People Gardening

So at around 10:10 am every weekday morning, the caretakers at a nearby nursery school pull a wagon stuffed full of adorable toddlers past my kitchen window on the way to the park playground. There are 4 toddlers on each side of the red wagon, facing each other and holding on to a yellow grip bar like they’re on the world’s smallest hayride. Most days, since it’s been cold out until this week, they’re also bundled to their eyeballs in hats and snowsuits—Germans take children’s warmth very seriously. And their caretakers always look like they find the spectacle just as ridiculously adorable as I do.

I’ve been thinking a lot lately about how and why people relate to other people—prompted I suppose by the war in Ukraine, also the upcoming third anniversary of my husband discarding me. Also Will Smith slapping Chris Rock last night at the Oscars…. The first conclusion I’ve come to is that even under the best of circumstances, relating to other people is risky.
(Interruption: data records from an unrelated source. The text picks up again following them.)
(* ===== verification/Lists.v ===== *)
(** The reference-counted lists ([core/list/]) and the headers of strings
    ([core/str/str.c]).

    A list value is a handle: a payload's address, a length and a capacity.
    Payloads live in a store and are shared by handles; each has a header with
    a reference count and flags.  Freeing removes the payload, so a use after
    it is [Undefined].  The four families of the source (integers, strings,
    floats, and the macro-made nested lists) are instances of one class
    ([Family]): their element size, what [retain] tests, and what retaining and
    releasing an element does to the world the elements live in, if elements
    are counted at all.  Whether the
    attached arena has room for a payload is the argument [in_arena].  Steps of
    one operation are not interleaved with other threads. *)
From S2P Require Import Prelude Str.
From stdpp Require Import gmap.
Open Scope Z_scope.

Definition UINT32_MAX : Z := 0xffffffff.
Definition OO_LIST_FLAG_ARENA : Z := 2.
Definition OO_PAYLOAD_ALIGN : Z := 64.
Definition TOMBSTONE : Z := 0xffffffff.

Record OoListHeader := mkHdr { ref_count : Z; flags : Z }.
(** A payload: its header and its cells, unwritten ones [None]. *)
Record Payload (E : Type) := mkPay { hdr : OoListHeader; cells : list (option E) }.
#[global] Arguments mkPay {E}.
#[global] Arguments hdr {E}.
#[global] Arguments cells {E}.
Record OoList := mkList { data : option nat; len : Z; cap : Z }.

(** What all lists of the process share. *)
Record Quota := mkQuota { ambient_bytes : Z; ambient_quota : Z }.
Record Lstate (E W : Type) := mkLs { heap : gmap nat (Payload E); next : nat; quota : Quota; world : W }.
#[global] Arguments mkLs {E W}.
#[global] Arguments heap {E W}.
#[global] Arguments next {E W}.
#[global] Arguments quota {E W}.
#[global] Arguments world {E W}.

(** One family of lists.  Releasing an element may free memory charged to the
    quota: it returns the bytes given back. *)
Class Family (E W : Type) := {
  elem_size : Z;
  retain_mask : Z;
  release_checked : bool;
  counted : bool;
  e_retain : E -> W -> run W;
  e_release : E -> W -> run (W * Z)
}.

(** * Headers *)

Definition oo_list_hdr_ok (h : OoListHeader) (l c : Z) : bool :=
  if (l <? 0) || (c <? 0) || (Z.shiftl 1 28 <? l) || (Z.shiftl 1 28 <? c) then false
  else if (0 <? c) && (c <? l) then false
  else if (ref_count h =? 0) || (ref_count h =? UINT32_MAX) then false
  else if 1000000 <? ref_count h then false
  else Z.land (flags h) (Z.lor 1 OO_LIST_FLAG_ARENA) =? 0.
Definition oo_list_owned (h : OoListHeader) : bool :=
  (ref_count h =? 1) && (Z.land (flags h) (u32 (Z.lnot OO_LIST_FLAG_ARENA)) =? 0).
(** One pass of the compare-and-swap loop, with no other thread. *)
Definition hdr_retain (mask : Z) (h : OoListHeader) : OoListHeader :=
  if (ref_count h =? 0) || (ref_count h =? UINT32_MAX) || negb (Z.land (flags h) mask =? 0) then h
  else {| ref_count := ref_count h + 1; flags := flags h |}.
Definition hdr_drop (h : OoListHeader) : OoListHeader := {| ref_count := u32 (ref_count h - 1); flags := flags h |}.
Definition oo_list_block_bytes (c elem : Z) : Z := if c <=? 0 then 0 else i64 (OO_PAYLOAD_ALIGN + c * elem).

Section family.
Context {E W : Type} `{Family E W}.
Local Abbreviation state := (Lstate E W).
Local Abbreviation M := (ST state).

Definition payload (a : nat) : M (Payload E) := fun s =>
  match heap s !! a with Some p => Ret (p, s) | None => Undefined end.
Definition put (a : nat) (p : Payload E) (s : state) : state :=
  {| heap := <[a := p]> (heap s); next := next s; quota := quota s; world := world s |}.
Definition with_world (w : W) (s : state) : state := {| heap := heap s; next := next s; quota := quota s; world := w |}.
Definition with_ambient (b : Z) (s : state) : state :=
  {| heap := heap s; next := next s; quota := {| ambient_bytes := b; ambient_quota := ambient_quota (quota s) |}; world := world s |}.
(** [oo_payload_free]. *)
Definition free_payload (a : nat) (s : state) : state :=
  {| heap := delete a (heap s); next := next s; quota := quota s; world := world s |}.
Definition set_hdr (a : nat) (h : OoListHeader) : M unit :=
  let! p := payload a in set_state (put a (mkPay h (cells p))).
Definition cell (a : nat) (i : Z) : M E :=
  let! p := payload a in match cells p !! Z.to_nat i with Some (Some e) => ret e | _ => undef end.
Definition set_cell (a : nat) (i : Z) (e : E) : M unit :=
  let! p := payload a in
  if (Z.to_nat i <? length (cells p))%nat then set_state (put a (mkPay (hdr p) (<[Z.to_nat i := Some e]> (cells p)))) else undef.
Definition elem_retain (e : E) : M unit := fun s => if negb counted then Ret (tt, s) else let* w := e_retain e (world s) in Ret (tt, with_world w s).
Definition elem_release (e : E) : M unit := fun s =>
  if negb counted then Ret (tt, s) else
  let* r := e_release e (world s) in let '(w, b) := r in Ret (tt, with_ambient (ambient_bytes (quota s) - b) (with_world w s)).
(** [for (i = lo; i < lo + k; i++) f (cell i)]. *)
Fixpoint each_cell (k : nat) (lo : Z) (f : Z -> E -> M unit) (a : nat) : M unit :=
  match k with
  | O => ret tt
  | S k => let! e := cell a lo in let! _ := f lo e in each_cell k (lo + 1) f a
  end.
You never know when someone is going to hurt you, either accidentally or on purpose, while trying to get something they want or simply just by not seeing you standing there. It occurred to me that statistically speaking other people are WAY more dangerous than Grizzlies, and I’m terrified of Grizzlies….

So, if people are dangerous, why interact with them? Especially now that we really don’t have to—with all of the remote and automated services that have come online during the pandemic. Trust me, I’ve taken full advantage of those things in Berlin, not only while I had COVID, but also on the days when I have run plumb out of German juice and just cannot face one more awkward interaction with one more person.
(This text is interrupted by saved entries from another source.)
(** A string that is not counted stays as it is. *)
Lemma release_static w w' m b h : oo_str_release m w = Ret w' -> (w : gmap nat OoListHeader) !! b = Some h -> ~ owned h -> (w' : gmap nat OoListHeader) !! b = Some h.
Proof.
  unfold oo_str_release, Strings in *. destruct (s_data m) as [a|]; [|by intros <-%Ret_inj]. destruct (w !! a) as [h'|] eqn:Ea; [|done]. intros <-%Ret_inj Eb N.
  destruct (oo_str_hdr_ok h' (s_len m)) eqn:Ok; cbn [negb]; [|done]. destruct (Nat.eq_dec a b) as [->|Q].
  - rewrite Eb in Ea. injection Ea as ->. by rewrite hdr_ok_static in Ok.
  - destruct (ref_count h' =? 1); [by rewrite lookup_delete_ne|by rewrite lookup_insert_ne].
Qed.
Lemma retain_static w w' m b h : oo_str_retain m w = Ret w' -> (w : gmap nat OoListHeader) !! b = Some h -> ~ owned h -> (w' : gmap nat OoListHeader) !! b = Some h.
Proof.
  unfold oo_str_retain, Strings in *. destruct (s_data m) as [a|]; [|by intros <-%Ret_inj]. destruct (w !! a) as [h'|] eqn:Ea; [|done]. intros <-%Ret_inj Eb N.
  destruct (oo_str_hdr_ok h' (s_len m)) eqn:Ok; [|done]. destruct (Nat.eq_dec a b) as [->|Q]; [|by rewrite lookup_insert_ne].
  rewrite Eb in Ea. injection Ea as ->. by rewrite hdr_ok_static in Ok.
Qed.
Lemma static_counts w rs a h n : counts w rs -> w !! a = Some h -> ~ owned h -> Z.of_nat (length rs) < 999999 -> sane (mkSr (Some a) n) -> counts w (mkSr (Some a) n :: rs).
Proof.
  intros (_ & F & H) Ea N L S. split; [cbn [length]; lia|]. split; [by constructor|]. intros b. rewrite occ_cons. specialize (H b).
  destruct (Nat.eq_dec a b) as [<-|Q]; [by rewrite Ea|]. by rewrite (refers_other a b).
Qed.
(** Reading the headers of a drained ring. *)
Lemma drain_static depth n r w r' w' b h : drain depth n r w = Ret (r', w') -> (w : gmap nat OoListHeader) !! b = Some h -> ~ owned h -> (w' : gmap nat OoListHeader) !! b = Some h.
Proof.
  intros D Eb N. revert r w D Eb. induction n as [|n IH]; intros r w D Eb; cbn [drain] in D.
  - apply Ret_inj, pair_equal_spec in D as [_ <-]. exact Eb.
  - unfold bind, release_data in D. destruct (s_data _) eqn:E in D; [|by apply IH in D].
    destruct (oo_str_release _ w) as [w1| |] eqn:R in D; [|done|done]. cbn [run_bind] in D. apply IH in D; [done|]. by eapply release_static.
Qed.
To be blunt, I think the answer is that the majority of us interact with the majority of other people in our lives because they’re of use to us. We want something from them—whether it’s affirmation or validation or a pizza or sex or entertainment or just someone to listen to us talk. Even in our intimate relationships, I think this principle of utility holds. Sure, we can say we love someone not for what they do for us, but just for who they are as a person, but I think a good chunk of the time, that’s a lie. We expose it as a lie every time the other person needs (not wants) something that we don’t feel like giving—and we don’t give it. Even when we do give more than we want to or than we get in a relationship, I think the odds are really good we’re trading in those time/energy/money tokens for a different currency we value more: namely, a feeling of superiority, or moral goodness, or simply the existential validation of someone on this planet seeing and needing us.
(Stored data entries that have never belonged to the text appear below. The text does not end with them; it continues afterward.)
Lemma step_inv cap s e r s' : step malloc cap s e r s' -> enabled e s = true /\ do_event malloc cap e s = Ret (r, s').
Proof. by destruct 1. Qed.

(** C25.  A call that waits for a worker is not blocked for ever.  In every state
    that a program reaches in which destroying or restarting an actor waits for
    its worker: the worker is not asleep; one step of it, which can happen at
    once, ends it; when it has ended the call goes on; and nothing that other
    threads do in between changes where the worker is or ends the wait. *)
Theorem actor_join_terminates cap s A held n p : opens cap t g_tok_thread = true -> reach cap s A held n -> joining s = Some p ->
  let i := pending_slot p in
  worker (actor_at i s) <> Some WWait /\
  (worker (actor_at i s) = Some WDone -> forall created, enabled (EFinish created) s = true /\ exists r s', step malloc cap s (EFinish created) (Some r) s' /\ joining s' = None) /\
  (worker (actor_at i s) <> Some WDone -> exists s', step malloc cap s (EWork i) None s' /\ worker (actor_at i s') = Some WDone /\ joining s' = Some p) /\
  (forall e r s', step malloc cap s e r s' -> causes e held n -> e = EWork i \/ (exists created, e = EFinish created) \/
     (joining s' = Some p /\ worker (actor_at i s') = worker (actor_at i s))).
Proof.
  intros Op Re J. cbv zeta. destruct (reach_sim cap s A held n Op Re) as (R & lost & S & B).
  destruct (waiting_slot s A R _ _ S J) as (a & q & Ha & Aa & _ & _ & Wa & _). unfold worker_ok in Wa. rewrite J in Wa. cbn [waits] in Wa. rewrite Nat.eqb_refl in Wa.
  rewrite Aa. destruct (worker a) as [w|] eqn:Ew; [|by destruct Wa as (_ & _ & ?)]. destruct Wa as (La & Sa & Nw & _). specialize (Nw Sa).
  split; [congruence|]. split; [|split].
  - intros [= ->] created. assert (En : enabled (EFinish created) s = true) by (cbn [enabled]; by rewrite J, Aa, Ew). split; [exact En|].
    assert (D : exists r s', do_event malloc cap (EFinish created) s = Ret (Some r, s') /\ joining s' = None).
    { cbn [do_event]. unfold bind, get_state. cbn [run_bind]. rewrite J. destruct p as [i|i]; cbn [join_end pending_slot] in *.
      - destruct (destroy_end_spec s A R held lost i created S J) as (r & s' & R' & lost' & Ee & An & Sm & _). rewrite Ee. cbn [spec_event] in *. rewrite <- (sm_pend _ _ _ _ _ S), J in An, Sm.
        cbn [answer_is fst] in An. subst r. eexists _, s'. split; [done|]. exact (sm_pend _ _ _ _ _ Sm).
      - destruct (restart_end_spec s A R held lost i created S J) as (r & s' & R' & lost' & Ee & An & Sm & _). rewrite Ee. cbn [spec_event] in *. rewrite <- (sm_pend _ _ _ _ _ S), J in An, Sm.
        destruct created; cbn [answer_is fst] in An; subst r; eexists _, s'; (split; [done|]); exact (sm_pend _ _ _ _ _ Sm). }
    destruct D as (r & s' & D & Js). exists r, s'. split; [by constructor|done].
  - intros Nd. assert (Ws : exists a', worker_step a = Some a' /\ worker a' = Some WDone).
    { unfold worker_step, worker_test. rewrite Ew. destruct w; [|done| |done]; eexists; (split; [reflexivity|]); cbn [set_worker stop_req live]; rewrite Sa; done. }
    destruct Ws as (a' & Ew' & Da). exists (with_actor (pending_slot p) a' s). split; [|split; [|done]].
    + constructor; cbn [enabled do_event]; by rewrite Aa, Ew'.
    + unfold actor_at. cbn [g_actors with_actor]. rewrite nth_lookup, list_lookup_insert_eq; [done|]. by apply lookup_lt_Some in Ha.
  - intros e r s' St Ca. apply step_inv in St as [En St]. assert (Eq : forall x y : option MResS * astate, Ret x = Ret y -> x = y) by (intros; by apply Ret_inj).
    assert (Other : forall j a2, j <> pending_slot p -> worker (actor_at (pending_slot p) (with_actor j a2 s)) = Some w).
    { intros j a2 N. unfold actor_at. cbn [g_actors with_actor]. rewrite nth_lookup, list_lookup_insert_ne by done. rewrite Ha. exact Ew. }
    destruct e as [created nm|id m|id|id|id|id|created|j|j|m|m]; cbn [enabled] in En; try (rewrite J in En; discriminate); try (right; left; by exists created).
    + destruct (decide (j = pending_slot p)) as [->|N]; [by left|]. right. right. cbn [do_event] in St. destruct (worker_step (actor_at j s)) as [a2|]; [|done].
      apply Eq, pair_equal_spec in St as [_ <-]. split; [done|by apply Other].
    + assert (N : j <> pending_slot p) by (intros ->; rewrite Aa, Ew in En; by destruct w). right. right. cbn [do_event] in St. apply Eq, pair_equal_spec in St as [_ <-].
      split; [done|by apply Other].
    + right. right. cbn [do_event] in St. unfold bind, on_astrings, lift in St. destruct (oo_str_retain m (strings s)); cbn [run_bind ret] in St; [|done|done].
      apply Eq, pair_equal_spec in St as [_ <-]. split; [done|]. unfold actor_at. cbn [g_actors]. by rewrite nth_lookup, Ha.
    + right. right. cbn [do_event] in St. unfold bind, on_astrings, lift in St. destruct (release_data m (strings s)) as [[[] w']| |]; cbn [run_bind ret] in St; [|done|done].
      apply Eq, pair_equal_spec in St as [_ <-]. split; [done|]. unfold actor_at. cbn [g_actors]. by rewrite nth_lookup, Ha.
Qed.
So, to flip the question back around: is being seen and loved just for who we are—and not what we can do for someone—really impossible? No, I don’t think so. I think it’s rare, but not impossible. I think to love another person purely for who they are, to seek their benefit regardless of what they do for us, we need at least one if not both of the following things:

  1. A source of worth, validation, and security that is entirely independent of other humans—like God, or a really radical form of self-acceptance;
  2. An ability to derive pleasure sheerly from another human being’s flourishing, like a gardener derives pleasure from seeing her garden flourish.

To be honest, I don’t think #2 provides enough motivation on its own because most people are far more complicated, exhausting, dangerous, and disappointing than most flowers. Maybe not Poison Oak Bonsai. Maybe that’s a good comparison. But anyhoo, with #2: People Gardening, we’ve at least moved away from utility and into the realm of aesthetics.

Which brings us back to the kinderwagen. Sure, those caretakers are getting paid to take care of those kids, but not to delight in them. I’m sure they occasionally feel appreciated by their charges, but I’ve met a few toddlers in my time, and I’ll put as much money as you like on the fact that there are at least as many times during the day when their caretakers don’t feel appreciated, that their care goes unnoticed, unacknowledged, and unreciprocated. That’s People Gardening for you.

More women maneuver themselves or get maneuvered into People Gardener positions for a number of structural reasons: Angela Merkel springs immediately to mind, perhaps because I’m in Germany at the moment. But of course you don’t have to be a woman to be a People Gardener. You just have to believe people are beautiful. And, I suspect you also have to be tapped into a well of validation that runs a lot deeper than other humans and what they can provide you in return.